[Opening MATERIAL FOR THIS TASK section]

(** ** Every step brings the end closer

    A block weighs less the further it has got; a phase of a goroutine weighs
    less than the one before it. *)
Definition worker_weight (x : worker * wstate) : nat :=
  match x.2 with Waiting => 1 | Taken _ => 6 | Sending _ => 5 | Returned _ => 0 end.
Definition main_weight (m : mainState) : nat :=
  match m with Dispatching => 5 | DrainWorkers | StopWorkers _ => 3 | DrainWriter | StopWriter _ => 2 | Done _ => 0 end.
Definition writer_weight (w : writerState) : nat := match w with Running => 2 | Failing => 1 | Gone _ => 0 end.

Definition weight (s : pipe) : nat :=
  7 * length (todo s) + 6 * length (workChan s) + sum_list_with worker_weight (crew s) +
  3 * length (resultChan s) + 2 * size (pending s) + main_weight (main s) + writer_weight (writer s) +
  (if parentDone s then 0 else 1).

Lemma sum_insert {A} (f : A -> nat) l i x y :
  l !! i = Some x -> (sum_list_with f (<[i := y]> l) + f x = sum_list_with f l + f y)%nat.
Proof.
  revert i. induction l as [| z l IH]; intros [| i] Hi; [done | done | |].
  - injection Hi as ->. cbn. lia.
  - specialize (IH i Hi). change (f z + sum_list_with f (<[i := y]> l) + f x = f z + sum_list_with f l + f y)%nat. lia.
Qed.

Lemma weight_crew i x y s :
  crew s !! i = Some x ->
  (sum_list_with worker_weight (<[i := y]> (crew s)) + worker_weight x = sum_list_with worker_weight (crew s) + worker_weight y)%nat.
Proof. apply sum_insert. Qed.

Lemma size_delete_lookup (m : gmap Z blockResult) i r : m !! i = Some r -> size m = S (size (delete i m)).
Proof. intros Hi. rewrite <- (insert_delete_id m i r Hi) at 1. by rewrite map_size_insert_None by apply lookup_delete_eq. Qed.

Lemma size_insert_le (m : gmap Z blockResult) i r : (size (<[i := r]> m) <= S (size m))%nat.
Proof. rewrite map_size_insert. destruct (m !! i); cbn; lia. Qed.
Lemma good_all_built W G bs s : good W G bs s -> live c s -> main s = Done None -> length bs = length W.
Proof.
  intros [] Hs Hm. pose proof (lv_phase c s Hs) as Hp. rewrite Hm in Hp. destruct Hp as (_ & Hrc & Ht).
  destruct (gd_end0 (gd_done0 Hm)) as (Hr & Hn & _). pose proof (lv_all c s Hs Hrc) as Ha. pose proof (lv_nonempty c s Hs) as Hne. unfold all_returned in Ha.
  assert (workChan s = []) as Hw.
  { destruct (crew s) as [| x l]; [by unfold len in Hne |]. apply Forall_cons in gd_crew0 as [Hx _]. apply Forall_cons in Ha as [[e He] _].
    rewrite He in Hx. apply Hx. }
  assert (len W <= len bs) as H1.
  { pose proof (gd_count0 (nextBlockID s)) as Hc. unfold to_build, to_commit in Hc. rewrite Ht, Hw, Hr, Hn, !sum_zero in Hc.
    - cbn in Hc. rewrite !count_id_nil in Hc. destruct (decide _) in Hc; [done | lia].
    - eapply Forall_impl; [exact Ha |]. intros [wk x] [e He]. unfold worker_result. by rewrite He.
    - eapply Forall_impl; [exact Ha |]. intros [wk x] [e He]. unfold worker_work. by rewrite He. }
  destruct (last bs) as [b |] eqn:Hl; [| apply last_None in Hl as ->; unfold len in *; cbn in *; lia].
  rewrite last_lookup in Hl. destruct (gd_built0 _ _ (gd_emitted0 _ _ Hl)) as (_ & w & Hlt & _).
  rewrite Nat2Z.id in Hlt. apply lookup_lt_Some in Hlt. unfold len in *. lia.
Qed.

[Closing MATERIAL FOR THIS TASK section]
[Opening MATERIAL FOR THIS TASK section]

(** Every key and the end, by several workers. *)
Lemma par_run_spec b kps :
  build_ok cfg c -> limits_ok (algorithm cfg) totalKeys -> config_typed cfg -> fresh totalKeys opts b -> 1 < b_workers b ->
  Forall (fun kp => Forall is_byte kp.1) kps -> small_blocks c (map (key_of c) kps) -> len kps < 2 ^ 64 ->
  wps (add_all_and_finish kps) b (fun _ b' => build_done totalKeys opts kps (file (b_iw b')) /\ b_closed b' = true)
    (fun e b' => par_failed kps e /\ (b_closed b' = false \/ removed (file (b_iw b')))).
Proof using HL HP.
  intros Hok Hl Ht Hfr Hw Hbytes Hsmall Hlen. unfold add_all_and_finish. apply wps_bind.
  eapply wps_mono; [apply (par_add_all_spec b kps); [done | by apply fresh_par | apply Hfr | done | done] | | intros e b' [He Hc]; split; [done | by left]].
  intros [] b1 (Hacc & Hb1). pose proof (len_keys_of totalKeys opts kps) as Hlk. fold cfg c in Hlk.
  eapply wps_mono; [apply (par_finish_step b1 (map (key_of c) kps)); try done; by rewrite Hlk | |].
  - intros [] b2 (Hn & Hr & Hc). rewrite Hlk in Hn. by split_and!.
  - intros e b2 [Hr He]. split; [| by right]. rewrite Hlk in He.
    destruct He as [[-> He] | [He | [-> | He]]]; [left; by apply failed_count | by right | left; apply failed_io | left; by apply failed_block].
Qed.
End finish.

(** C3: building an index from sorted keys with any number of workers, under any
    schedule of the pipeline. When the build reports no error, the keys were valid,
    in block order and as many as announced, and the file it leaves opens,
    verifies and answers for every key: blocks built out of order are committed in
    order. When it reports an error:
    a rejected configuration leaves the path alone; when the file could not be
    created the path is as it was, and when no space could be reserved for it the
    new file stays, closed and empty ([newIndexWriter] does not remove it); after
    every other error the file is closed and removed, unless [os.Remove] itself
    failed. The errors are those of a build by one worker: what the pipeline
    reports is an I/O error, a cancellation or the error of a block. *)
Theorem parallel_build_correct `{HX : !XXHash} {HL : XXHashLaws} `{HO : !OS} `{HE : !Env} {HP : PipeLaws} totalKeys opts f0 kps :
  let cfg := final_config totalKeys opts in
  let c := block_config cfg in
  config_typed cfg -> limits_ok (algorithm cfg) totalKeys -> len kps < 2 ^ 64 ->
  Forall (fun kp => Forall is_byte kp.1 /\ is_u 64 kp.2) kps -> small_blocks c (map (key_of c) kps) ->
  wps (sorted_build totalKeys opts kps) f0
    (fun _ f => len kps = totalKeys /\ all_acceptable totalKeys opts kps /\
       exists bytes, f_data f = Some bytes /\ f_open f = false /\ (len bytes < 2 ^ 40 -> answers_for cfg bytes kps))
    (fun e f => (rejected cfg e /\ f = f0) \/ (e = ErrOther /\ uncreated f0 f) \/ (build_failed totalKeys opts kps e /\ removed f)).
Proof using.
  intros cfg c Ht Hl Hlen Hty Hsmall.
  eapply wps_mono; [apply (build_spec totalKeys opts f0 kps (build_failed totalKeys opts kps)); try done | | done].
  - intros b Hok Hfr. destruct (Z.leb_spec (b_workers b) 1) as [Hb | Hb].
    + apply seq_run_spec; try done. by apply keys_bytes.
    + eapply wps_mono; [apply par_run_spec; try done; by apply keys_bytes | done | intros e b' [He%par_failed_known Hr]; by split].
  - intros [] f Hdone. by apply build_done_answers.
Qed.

[Closing MATERIAL FOR THIS TASK section]

Everything above from the line with "(** ** Every step brings the end closer" to the line with "Definition worker_weight (x", both included, must be repeated exactly, and nothing outside that range.

(** ** Every step brings the end closer

    A block weighs less the further it has got; a phase of a goroutine weighs
    less than the one before it. *)
Definition worker_weight (x : worker * wstate) : nat :=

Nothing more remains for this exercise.